Die Forderungen der Wirtschaftsvertreter sind vielfältig und reichen von bürokratischen Entlastungen über Steuererleichterungen bis hin zu sinkenden Energiekosten. Zudem wird eine stärkere staatliche Investitionstätigkeit gefordert, um den Unternehmen spürbare Entlastungen zu ermöglichen. BDI-Präsident Peter Leibinger appellierte an die künftige Regierung, pragmatisch und ideologiefrei zu handeln. Nur durch entschlossene Entscheidungen könne Deutschland als Industriestandort wettbewerbsfähig bleiben.
Besondere Aufmerksamkeit widmeten die Verbände auch den geopolitischen Herausforderungen. In Anbetracht des zunehmenden Gegenwinds aus den USA wird ein stärkerer Zusammenhalt auf internationaler Ebene gefordert, um im globalen Handelskonflikt mit den USA und China erfolgreich bestehen zu können. Dirk Jandura vom Außen- und Großhandelsverband BGA betonte, dass eine klare Haltung und eine aktive Rolle in Freihandelsabkommen erforderlich seien, um den globalen Handel zu sichern.
Ökonomen äußern sich jedoch zurückhaltend zu den wirtschaftspolitischen Perspektiven einer möglichen neuen Regierung. Sie warnen vor den bestehenden Konfliktlinien innerhalb einer möglichen schwarz-roten Koalition und zweifeln daran, dass eine echte Wirtschaftswende ohne klare Absprachen und Kompromisse erzielt werden kann. Vor allem die unterschiedlichen Auffassungen von Union und SPD bezüglich der Steuerpolitik könnten einen reibungslosen Kurswechsel erschweren.

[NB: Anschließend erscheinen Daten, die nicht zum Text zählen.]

(* ===== verification/Sender.v ===== *)
(** * The sending loop ([internal/sender/sender.go]).

    The sender's state is the log (shared with the poller), the network and the
    metrics.  What the other goroutines do to the log between two calls of the
    sender, the clock, and the moments at which the context is cancelled are
    parameters of the state, so that every interleaving with the poller and
    every failure of the network is a run of the model. *)
From S2P Require Import Prelude Protocol WalDisk WalScan Wal WalQueue WalCommit WalCalm TcpClient.
Local Open Scope Z_scope.
Local Open Scope go_scope.

(** ** Configuration *)

Record SenderConfig := mkSConf {
  s_MaxRetry : Z; s_BackoffBase : Z; s_BackoffMax : Z;
  s_HeartbeatInterval : Z; s_IdleSleep : Z; s_Pipeline : Z }.

Definition default_to (d v : Z) : Z := if v <=? 0 then d else v.

Definition NewSender (c : SenderConfig) : SenderConfig :=
  mkSConf (default_to 10 (s_MaxRetry c)) (default_to 1000000000 (s_BackoffBase c))
    (default_to (60 * 1000000000) (s_BackoffMax c))
    (default_to (30 * 1000000000) (s_HeartbeatInterval c))
    (default_to (200 * 1000000) (s_IdleSleep c)) (default_to 1 (s_Pipeline c)).

(** ** State *)

Inductive smetric : Type :=
| SPending (n : Z) | SSend | SRetry | SAckOk | SAckFail | SHeartbeat
(** a warning in the log: the answer is no acknowledgement *)
| SInvalid
(** the loop waits for [d], or until the context is cancelled: between two attempts,
    or because there is nothing to send *)
| SWait (d : Z) | SIdle (d : Z).

Record SWorld := mkSW {
  sw_wal : World;
  sw_net : Net;
  sw_rivals : list (list rival);   (** one group before each call on the log *)
  sw_clock : list Z;               (** successive readings of the clock *)
  sw_cancels : list bool;          (** [ctx.Done()] at each [select] *)
  sw_metrics : list smetric }.

(** The model ran out of turns; the code would go on. *)
Inductive serr : Type := SFuel.

Abbreviation SM := (M SWorld serr).

(** ** Calls *)

Definition wal_call {A} (m : W A) : SM (outcome werr A) := fun s =>
  let w1 := foldl rival_run (sw_wal s) (hd [] (sw_rivals s)) in
  let '(o, w2) := m w1 in
  (Ok o, mkSW w2 (sw_net s) (tl (sw_rivals s)) (sw_clock s) (sw_cancels s) (sw_metrics s)).

Definition net_call {A} (m : T A) : SM (outcome terr A) := fun s =>
  let '(o, n) := m (sw_net s) in
  (Ok o, mkSW (sw_wal s) n (sw_rivals s) (sw_clock s) (sw_cancels s) (sw_metrics s)).

Definition scount (m : smetric) : SM unit := modify (fun s =>
  mkSW (sw_wal s) (sw_net s) (sw_rivals s) (sw_clock s) (sw_cancels s) (sw_metrics s ++ [m])).

Definition clock : SM Z := fun s =>
  (Ok (hd 0 (sw_clock s)),
   mkSW (sw_wal s) (sw_net s) (sw_rivals s) (tl (sw_clock s)) (sw_cancels s) (sw_metrics s)).

(** A [select] with a [ctx.Done()] branch: once the context is cancelled, every
    later one sees it. *)
Definition cancelled : SM bool := fun s =>
  match sw_cancels s with
  | true :: _ => (Ok true, s)
  | _ => (Ok false,
          mkSW (sw_wal s) (sw_net s) (sw_rivals s) (sw_clock s) (tl (sw_cancels s)) (sw_metrics s))
  end.

(** A [select] that waits as well. *)
Definition wait (e : smetric) : SM bool := scount e ;;; cancelled.

(** A value of a call that, if the call panicked, panics here too. *)
Definition unwrap {E A} (o : outcome E A) : SM (outcome E A) :=
  match o with Panic => panic | _ => ret o end.

(** ** Backoff *)

(** The loop of [backoff] with [i] turns left; durations are 64-bit. *)
Fixpoint backoff_loop (i : nat) (max d : Z) : Z :=
  match i with
  | O => d
  | S i' =>
      let d' := i64 (d * 2) in
      if max <=? d' then max else backoff_loop i' max d'
  end.

Section sender.
Context (cfg : SenderConfig).

Definition backoff (n : Z) : Z :=
  if n <=? 0 then 0 else backoff_loop (Z.to_nat (n - 1)) (s_BackoffMax cfg) (s_BackoffBase cfg).

(** [retryCount++] with the cap of the pipeline. *)
Definition retry_capped (retry : Z) : Z :=
  if s_MaxRetry cfg <? retry + 1 then s_MaxRetry cfg else retry + 1.

(** [retryCount++] after a refusal. *)
Definition retry_refused (retry : Z) : Z :=
  if s_MaxRetry cfg <=? retry + 1 then s_MaxRetry cfg else retry + 1.

(** ** Heartbeat *)

Definition sendHeartbeat {C : Codec} : SM unit :=
  match EncodeHeartbeat 0 with
  | Ok fb =>
      o <- net_call EnsureConnected ;;
      match o with
      | Ok _ =>
          o <- net_call (SendFrame fb) ;;
          match o with
          | Ok _ =>
              o <- net_call WaitAck ;;
              match o with Ok _ => scount SHeartbeat | _ => ret tt end
          | _ => ret tt
          end
      | _ => ret tt
      end
  | _ => ret tt
  end.

(** ** The sliding window *)

Inductive sending : Type :=
| SentAll (retry : Z)
| SendNack (i : nat) (retry : Z)
| SendCancelled (retry : Z).

(** The sending loop of [runPipeline], from the frame [i]. *)
Fixpoint send_loop (retry : Z) (i : nat) (frames : list FrameData) : SM sending :=
  match frames with
  | [] => ret (SentAll retry)
  | f :: rest =>
      c <- cancelled ;;
      c' <- (if c : bool then ret true else if Nat.eqb i 0 then ret false else wait (SWait (backoff retry))) ;;
      if c' : bool then ret (SendCancelled retry)
      else
        scount SSend ;;;
        o <- net_call (SendFrame (fd_Bytes f)) ;;
        match o with
        | Ok _ => send_loop retry (S i) rest
        | _ => scount SRetry ;;; ret (SendNack i (retry_capped retry))
        end
  end.

(** The acknowledgement loop of [runPipeline], from the frame [i]: where to
    resume, if the window was not acknowledged whole. *)
Fixpoint ack_loop (retry : Z) (i : nat) (frames : list FrameData) : SM (option nat * Z) :=
  match frames with
  | [] => ret (None, retry)
  | f :: rest =>
      o <- net_call WaitAck ;;
      match o with
      | Ok ack =>
          if ack =? AckSuccess then
            now <- clock ;;
            o <- wal_call (Commit now (fd_Seq f)) ;;
            o <- unwrap o ;;
            match o with
            | Ok _ => scount SAckOk ;;; ack_loop 0 (S i) rest
            | _ => ack_loop retry (S i) rest
            end
          else if ack =? AckFail then
            scount SAckFail ;;; net_call Close ;;; ret (Some i, retry_refused retry)
          else scount SInvalid ;;; net_call Close ;;; ret (Some i, retry + 1)
      | _ => scount SRetry ;;; ret (Some i, retry_capped retry)
      end
  end.

(** Reconnecting before a window is sent again. *)
Definition reconnect (retry : Z) : SM Z :=
  o <- net_call EnsureConnected ;;
  match o with Ok _ => ret retry | _ => scount SRetry ;;; ret (retry_capped retry) end.

(** The outer loop of [runPipeline]. *)
Fixpoint window_loop (fuel : nat) (retry : Z) (frames : list FrameData) : SM Z :=
  match fuel with
  | O => fail SFuel
  | S fuel' =>
      r <- send_loop retry 0 frames ;;
      match r with
      | SendCancelled retry => ret retry
      | SendNack i retry => retry <- reconnect retry ;; window_loop fuel' retry (drop i frames)
      | SentAll retry =>
          a <- ack_loop retry 0 frames ;;
          match a with
          | (None, retry) => ret retry
          | (Some i, retry) => retry <- reconnect retry ;; window_loop fuel' retry (drop i frames)
          end
      end
  end.

Definition runPipeline (fuel : nat) (seq : Z) (frameBytes : bytes) (retryCount : Z) : SM Z :=
  o <- wal_call (PeekBatch (s_Pipeline cfg)) ;;
  o <- unwrap o ;;
  let frames := match o with Ok fds => fds | _ => [mkFD seq frameBytes] end in
  window_loop fuel retryCount frames.

(** ** The main loop *)

(** The local variables of [Run]. *)
Record locals := mkLocals {
  l_retryCount : Z; l_lastHeartbeat : Z; l_cached : option (Z * bytes) }.

Definition with_retry (n : Z) (l : locals) : locals := mkLocals n (l_lastHeartbeat l) (l_cached l).

(** The frame the next attempt sends: the cached one when it has this number. *)
Definition cached_frame (l : locals) (seq : Z) (frameBytes : bytes) : bytes :=
  match l_cached l with
  | Some (cseq, cb) => if cseq =? seq then cb else frameBytes
  | None => frameBytes
  end.

(** One attempt in stop-and-wait mode: the new retry count. *)
Definition stop_and_wait (seq : Z) (frameBytes : bytes) (retry : Z) : SM Z :=
  scount SSend ;;;
  o <- net_call (SendFrame frameBytes) ;;
  match o with
  | Ok _ =>
      o <- net_call WaitAck ;;
      match o with
      | Ok ack =>
          if ack =? AckSuccess then
            now <- clock ;;
            o <- wal_call (Commit now seq) ;;
            o <- unwrap o ;;
            match o with
            | Ok _ => scount SAckOk ;;; ret 0
            | _ => ret retry
            end
          else if ack =? AckFail then scount SAckFail ;;; ret (retry_refused retry)
          else scount SInvalid ;;; ret (retry + 1)
      | _ => scount SRetry ;;; ret (retry + 1)
      end
  | _ => scount SRetry ;;; ret (retry + 1)
  end.

(** Nothing to send: a heartbeat when one is due, then the wait for a frame. *)
Definition idle {C : Codec} (l : locals) : SM (option locals) :=
  scount (SPending 0) ;;;
  now <- clock ;;
  l' <- (if s_HeartbeatInterval cfg <=? now - l_lastHeartbeat l
         then sendHeartbeat ;;; now' <- clock ;; ret (mkLocals (l_retryCount l) now' (l_cached l))
         else ret l) ;;
  c <- wait (SIdle (s_IdleSleep cfg)) ;;
  if c : bool then ret None
  else wal_call (modify (set_wal (with_notify false))) ;;; ret (Some l').

(** One turn of the loop of [Run]; [None] when it returns. *)
Definition run_turn {C : Codec} (fuel : nat) (l : locals) : SM (option locals) :=
  c <- cancelled ;;
  if c : bool then ret None
  else
    o <- wal_call Peek ;;
    o <- unwrap o ;;
    match o with
    | Err ErrEmpty => idle l
    | Ok (seq, fb) =>
        o <- wal_call (gets PendingCount) ;;
        scount (SPending (match o with Ok n => n | _ => 0 end)) ;;;
        let frameBytes := cached_frame l seq fb in
        let l1 := mkLocals (l_retryCount l) (l_lastHeartbeat l) (Some (seq, frameBytes)) in
        c <- wait (SWait (backoff (l_retryCount l))) ;;
        if c : bool then ret None
        else
          o <- net_call EnsureConnected ;;
          match o with
          | Ok _ =>
              r <- (if 1 <? s_Pipeline cfg then runPipeline fuel seq frameBytes (l_retryCount l)
                    else stop_and_wait seq frameBytes (l_retryCount l)) ;;
              ret (Some (with_retry r l1))
          | _ => scount SRetry ;;; ret (Some (with_retry (l_retryCount l + 1) l1))
          end
    | _ => c <- wait (SIdle (s_IdleSleep cfg)) ;; ret (if c : bool then None else Some l)
    end.

(** [n] turns of [Run] from its start. *)
Fixpoint run_turns {C : Codec} (fuel n : nat) (l : locals) : SM (option locals) :=
  match n with
  | O => ret (Some l)
  | S n' =>
      o <- run_turn fuel l ;;
      match o with Some l' => run_turns fuel n' l' | None => ret None end
  end.

Definition Run {C : Codec} (fuel n : nat) : SM (option locals) :=
  start <- clock ;; run_turns fuel n (mkLocals 0 start None).

End sender.
(** [parseDurationExt] extends [time.ParseDuration]. On a text in which no
    unit is [d], after trimming, it gives exactly what the standard parser
    gives, errors included; the day is the only thing it adds. *)
Theorem parseDurationExt_extends s :
  lit "d" ∉ units_of (length (TrimSpace s)) (TrimSpace s) ->
  parseDurationExt s = ParseDuration (TrimSpace s).
Proof.
  intros Hd. unfold parseDurationExt. set (t := TrimSpace s) in *. clearbody t.
  destruct (Z.eqb_spec (len t) 0) as [E|_]; [by rewrite (len_zero_nil _ E)|].
  destruct (expand_days_id (length t) t (le_n _) Hd) as [-> |(num & c & rest & E & Hc & ->)]; [done|].
  cbn [app] in E. rewrite E. clear E. cbn [length expand_days span]. rewrite Hc. cbn [len length].
  assert (Hp : c <> 45 /\ c <> 43 /\ c <> 46 /\ is_digit c = false).
  { unfold is_num in Hc. apply orb_false_elim in Hc as [Hc ?]. apply orb_false_elim in Hc as [Hc ?%Z.eqb_neq].
    apply orb_false_elim in Hc as [?%Z.eqb_neq ?%Z.eqb_neq]. done. }
  symmetry. by apply ParseDuration_bad_start.
Qed.

Lemma parseDurationExt_extends_witness :
  parseDurationExt (lit " 1h30m ") = ParseDuration (lit "1h30m") /\ parseDurationExt (lit "h") = None.
Proof.
  split; [apply (parseDurationExt_extends (lit " 1h30m "))|rewrite (parseDurationExt_extends (lit "h")); [done|]];
    apply (bool_decide_unpack _); by vm_compute.
Defined.

Lemma days_table : forallb (fun n => bool_decide (parseDurationExt (Sprintf_d n ++ lit "d") = Some (n * 24 * Hour)))
  (seqZ 0 400) = true.
Proof. vm_compute. reflexivity. Qed.

(** A number of days is 24 hours each, although the code multiplies in
    floating point, prints the product and parses it again: exact for every
    whole number of days below 400. *)
Theorem whole_days n : 0 <= n < 400 -> parseDurationExt (Sprintf_d n ++ lit "d") = Some (n * 24 * Hour).
Proof.
  intros Hn. pose proof days_table as H. rewrite forallb_forall in H.
  specialize (H n). apply bool_decide_eq_true in H; [done|]. apply list_elem_of_In, elem_of_seqZ. lia.
Qed.

Lemma whole_days_witness : parseDurationExt (lit "30d") = Some (30 * 24 * Hour).
Proof. apply (whole_days 30). lia. Defined.

(** ** Validation *)

Lemma parseDurationExt_i64 s d : parseDurationExt s = Some d -> is_i64 d.
Proof.
  unfold parseDurationExt. destruct (_ =? 0); [done|]. destruct (expand_days _ _) as [t|]; [|done].
  apply ParseDuration_i64.
Qed.

(** The text is empty, or is the duration the components are given. *)
Definition duration_ok (s : bytes) : Prop :=
  s = [] \/ exists d, parseDurationExt s = Some d /\ 0 <= d < 2 ^ 63 /\ forall def, dur s def = d.

Lemma validateDur_ok s : validateDur s = Ok tt -> duration_ok s.
Proof.
  unfold validateDur. destruct s as [|c s]; [by left|]. destruct (parseDurationExt (c :: s)) as [d|] eqn:E; [|done].
  destruct (Z.ltb_spec d 0); [done|]. intros _. right. exists d. pose proof (parseDurationExt_i64 _ _ E) as Hr.
  unfold is_i64 in Hr. split; [done|]. split; [lia|]. intros def. unfold dur. by rewrite E.
Qed.

Lemma validateDurs_ok l : validateDurs l = Ok tt -> Forall duration_ok l.
Proof.
  induction l as [|s l IH]; cbn; [constructor|]. destruct (validateDur s) as [[]|e|] eqn:E; [|done|done].
  intros H. constructor; [by apply validateDur_ok|by apply IH].
Qed.

(** The durations of a sender's file. *)
Definition sender_durations (c : FileSender) : list bytes :=
  [fs_Interval c; fs_Window c; fs_Watermark c; fs_MaxWindow c; fs_ExportLag c;
   fs_Timeout c; fs_DialTimeout c; fs_BackoffBase c; fs_BackoffMax c; fs_HeartbeatInterval c].

(** What the code makes of the text of the backfill: nothing or [all] is the
    whole history; [0] and [0s] are none; any other text that parses to zero
    ([0d], [0h]) is the whole history as well, although [0s] is none, and a
    positive duration is itself. *)
Definition backfill_means (b : bytes) (spec : BackfillSpec) : Prop :=
  match bs_Mode spec with
  | BackfillAll => b = [] \/ b = lit "all" \/ parseDurationExt b = Some 0
  | BackfillNone => b = lit "0" \/ b = lit "0s"
  | BackfillDuration => parseDurationExt b = Some (bs_Dur spec) /\ 0 < bs_Dur spec < 2 ^ 63
  end.

Lemma backfill_spec_means c : let b := TrimSpace (fs_Backfill c) in
  b = [] \/ b = lit "all" \/ b = lit "0" \/ b = lit "0s" \/ backfill_duration b = Ok tt ->
  backfill_means b (backfill_spec c).
Proof.
  intros b Hb. unfold backfill_means, backfill_spec. fold b.
  destruct (decide (b = [] \/ b = lit "all")) as [H|H]; cbn [bs_Mode bs_Dur]; [tauto|].
  destruct (decide (b = lit "0" \/ b = lit "0s")) as [H0|H0]; cbn [bs_Mode bs_Dur]; [exact H0|].
  assert (Hd : backfill_duration b = Ok tt) by tauto. unfold backfill_duration in Hd.
  destruct (parseDurationExt b) as [d|] eqn:E; [|done]. pose proof (parseDurationExt_i64 _ _ E) as Hr. unfold is_i64 in Hr.
  destruct (Z.ltb_spec d 0); [done|]. destruct (Z.leb_spec d 0); cbn [bs_Mode bs_Dur].
  - right. right. f_equal. lia.
  - split; [done|lia].
Qed.

Lemma len_nonempty (l : bytes) : l <> [] <-> len l <> 0.
Proof. destruct l as [|x l]; [done|]. rewrite len_cons. pose proof (len_nonneg l). split; [lia|done]. Qed.

Lemma Validate_accepted c : Validate c = Ok tt ->
  URL (fs_Source c) <> [] /\ fs_TCP_Addr c <> [] /\ fs_WAL_Path c <> [] /\
  Forall duration_ok (sender_durations c) /\ 0 <= fs_Pipeline c /\ 0 <= fs_WindowTarget c /\
  fs_Compression c ∈ [[]; lit "zstd"; lit "gzip"] /\
  backfill_means (TrimSpace (fs_Backfill c)) (backfill_spec c).
Proof.
  unfold Validate. intros H.
  destruct (Z.eqb_spec (len (URL (fs_Source c))) 0) as [|H1]; [done|].
  destruct (Z.eqb_spec (len (fs_TCP_Addr c)) 0) as [|H2]; [done|].
  destruct (Z.eqb_spec (len (fs_WAL_Path c)) 0) as [|H3]; [done|].
  fold (sender_durations c) in H. destruct (validateDurs (sender_durations c)) as [[]|e|] eqn:Ed; [|done|done].
  destruct (Z.ltb_spec (fs_Pipeline c) 0); [done|]. destruct (Z.ltb_spec (fs_WindowTarget c) 0); [done|].
  destruct (bool_decide (fs_Compression c <> _ /\ _)) eqn:Ec; [done|]. apply bool_decide_eq_false in Ec.
  split_and!; try by apply len_nonempty.
  - by apply validateDurs_ok.
  - done.
  - done.
  - rewrite !elem_of_cons, elem_of_nil. destruct (decide (fs_Compression c = [])), (decide (fs_Compression c = lit "zstd")),
      (decide (fs_Compression c = lit "gzip")); tauto.
  - apply backfill_spec_means. destruct (bool_decide _) eqn:Eb in H; [tauto|].
    apply bool_decide_eq_false in Eb. set (b := TrimSpace _) in *.
    destruct (decide (b = [])), (decide (b = lit "all")), (decide (b = lit "0")); tauto.
Qed.

(** The other direction: what is described is accepted. *)
Lemma validateDurs_all l : Forall duration_ok l -> validateDurs l = Ok tt.
Proof.
  induction 1 as [|s l [->|(d & E & Hd & _)] _ IH]; [done|done|]. cbn. unfold validateDur.
  destruct s as [|c s]; [done|]. rewrite E, (proj2 (Z.ltb_ge _ 0)) by lia. done.
Qed.

Lemma backfill_means_passes b spec : backfill_means b spec -> b <> [] -> b <> lit "all" -> b <> lit "0" ->
  backfill_duration b = Ok tt.
Proof.
  unfold backfill_means, backfill_duration. intros H H1 H2 H3. destruct (bs_Mode spec).
  - destruct H as [->| ->]; vm_compute; reflexivity.
  - destruct H as [?|[?|E]]; [done|done|]. by rewrite E.
  - destruct H as [E Hd]. rewrite E, (proj2 (Z.ltb_ge _ 0)) by lia. done.
Qed.

(** C33: what [Validate] checks, exactly. It accepts a file if and only if the
    addresses of the source and of the receiver and the path of the log are
    given; each of its ten durations is absent or parses to a duration that is
    not negative, which is then the one the configuration passes on, at most
    the largest [int64] (a component may put its own default for a zero); the
    pipeline and the target of the window are not negative; the compression is
    one of those known; and the text of the backfill is
    nothing, [all] or a zero other than [0] and [0s] (such as [0d]), which all
    ask for everything; or [0] or [0s], which ask for nothing; or a positive
    duration, which asks for itself ([BackfillSpec]). No other number is checked: the
    limits of a frame and the count of retries may be negative, and
    are then replaced by the defaults. *)
Theorem Validate_exact c : Validate c = Ok tt <->
  URL (fs_Source c) <> [] /\ fs_TCP_Addr c <> [] /\ fs_WAL_Path c <> [] /\
  Forall duration_ok (sender_durations c) /\ 0 <= fs_Pipeline c /\ 0 <= fs_WindowTarget c /\
  fs_Compression c ∈ [[]; lit "zstd"; lit "gzip"] /\
  backfill_means (TrimSpace (fs_Backfill c)) (backfill_spec c).
Proof.
  split; [apply Validate_accepted|]. intros (H1 & H2 & H3 & Hd & H4 & H5 & Hc & Hb). unfold Validate.
  rewrite !(proj2 (Z.eqb_neq (len _) 0)) by (by apply len_nonempty). fold (sender_durations c).
  rewrite (validateDurs_all _ Hd), !(proj2 (Z.ltb_ge _ 0)) by done.
  rewrite (bool_decide_eq_false_2 (fs_Compression c <> _ /\ _)).
  2: { rewrite !elem_of_cons, elem_of_nil in Hc. tauto. }
  cbv zeta. destruct (bool_decide _) eqn:Eb; [|done]. apply bool_decide_eq_true in Eb as (E1 & E2 & E3).
  by eapply backfill_means_passes.
Qed.

(** The initial cursor and the poller use the same export lag: what
    [EffectiveExportLag] computes for the first cursor is the lag [NewPoller]
    settles on for the same file, so that the first window is not empty. *)
Theorem export_lag_agrees c : EffectiveExportLag c = pc_ExportLag (p_cfg (NewPoller (poller_config c))).
Proof.
  unfold EffectiveExportLag, WatermarkDuration, NewPoller, or_default. cbn.
  unfold DefaultExportVisibilityLag, Second. repeat case_bool; lia.
Qed.

Definition plain_file : FileSender :=
  mkFS (mkConfig (lit "http://vm:8428") [] [] []) [] (lit "5s") (lit "1s") [] 0 0 0 [] (lit "30d") (lit "/wal") (lit "64MB")
    (lit "peer:9000") [] [] [] 0 [] [] [] 0 (mkMon [] [] []) (mkLog [] [] 0 0).

Lemma Validate_exact_witness :
  duration_ok (fs_Window plain_file) /\ bs_Mode (backfill_spec plain_file) = BackfillDuration /\
  backfill_means (lit "30d") (backfill_spec plain_file).
Proof.
  destruct (proj1 (Validate_exact plain_file)) as (_ & _ & _ & Hd & _ & _ & _ & Hb); [vm_compute; reflexivity|].
  split; [by inversion Hd as [|? ? ? [|? ? ? ?]]; subst; inversion H0|]. split; [vm_compute; reflexivity|exact Hb].
Defined.

(** A zero with a unit passes validation and asks for a full backfill. *)
Example zero_days_is_all :
  ValidateBackfill (lit "0d") = Ok tt /\
  bs_Mode (backfill_spec (mkFS (mkConfig (lit "u") [] [] []) [] [] [] [] 0 0 0 [] (lit "0d") (lit "w") [] (lit "t") [] [] [] 0 [] [] [] 0
    (mkMon [] [] []) (mkLog [] [] 0 0))) = BackfillAll.
Proof. vm_compute. split; reflexivity. Qed.
Lemma set_persist_ok now f w q : log_ok w q -> same_queue (wal w) (f (wal w)) ->
  exists w', persistLocked now (set_wal f w) = (Ok tt, w') /\ log_ok w' q /\
    w_cp (wal w') = w_cp (f (wal w)) /\ legacy w' = w_legacyCheckpoint (f (wal w)).
Proof.
  intros [Hi Hr [Hf Hc]] Hq. rewrite persistLocked_calm by done. eexists. split; [done|].
  assert (Hq' : same_queue (wal w) (with_lastCp (Some now) (f (wal w)))) by exact Hq.
  destruct (same_queue_inv (segs w) _ _ q Hq' (conj Hi Hr)) as [Hi' Hr'].
  split; [|done]. split; [done|done|]. split; [done|]. destruct Hq as (_ & _ & _ & Hh & _). cbn. by rewrite Hh.
Qed.

Lemma ApplyBackfillPolicy_ok now policyNs boundaryNs w q : log_ok w q -> legacy w = false ->
  exists b w', ApplyBackfillPolicy now policyNs boundaryNs w = (Ok b, w') /\ log_ok w' q /\
    legacy w' = false /\ BackfillPolicyNs w' = policyNs /\
    Cursor w' = (if BackfillPolicyNs w =? policyNs then Cursor w
                 else backfill_cursor policyNs boundaryNs (Cursor w)).
Proof.
  intros Hl Hleg. unfold legacy in *. unfold ApplyBackfillPolicy, bind at 1, gets. rewrite Hleg.
  change (BackfillNs (w_cp (wal w))) with (BackfillPolicyNs w).
  destruct (Z.eqb_spec (BackfillPolicyNs w) policyNs) as [E|E]; [by exists false, w|].
  unfold backfill_cursor. change (CursorNs (w_cp (wal w))) with (Cursor w).
  destruct (negb _ && _ && _); unfold bind, modify, ret;
    [set (f := fun w0 => with_cp (cp_Backfill policyNs (cp_Cursor boundaryNs (w_cp w0))) w0)
    |set (f := fun w0 => with_cp (cp_Backfill policyNs (w_cp w0)) w0)];
    destruct (set_persist_ok now f w q Hl) as (w' & E' & Hl' & Hcp & Hg); try done;
    match goal with |- context [persistLocked now ?x] => change x with (set_wal f w) end; rewrite E';
    (do 2 eexists; split; [done|]; split; [done|]; unfold BackfillPolicyNs, Cursor; rewrite Hcp;
      split_and!; [exact (eq_trans Hg Hleg)|done|done]).
Qed.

Die Wirtschaftsvertreter fordern zudem eine schnelle Regierungsbildung. Die Ausdünnung der FDP im Bundestag wird bedauert, da eine starke liberale Stimme nach Ansicht von Arbeitgeberpräsident Rainer Dulger eine Wirtschaftswende erleichtert hätte. Die Zeit dränge, so die einhellige Meinung: Jede Verzögerung bei der Regierungsbildung sei ein verlorener Tag für die Wirtschaft.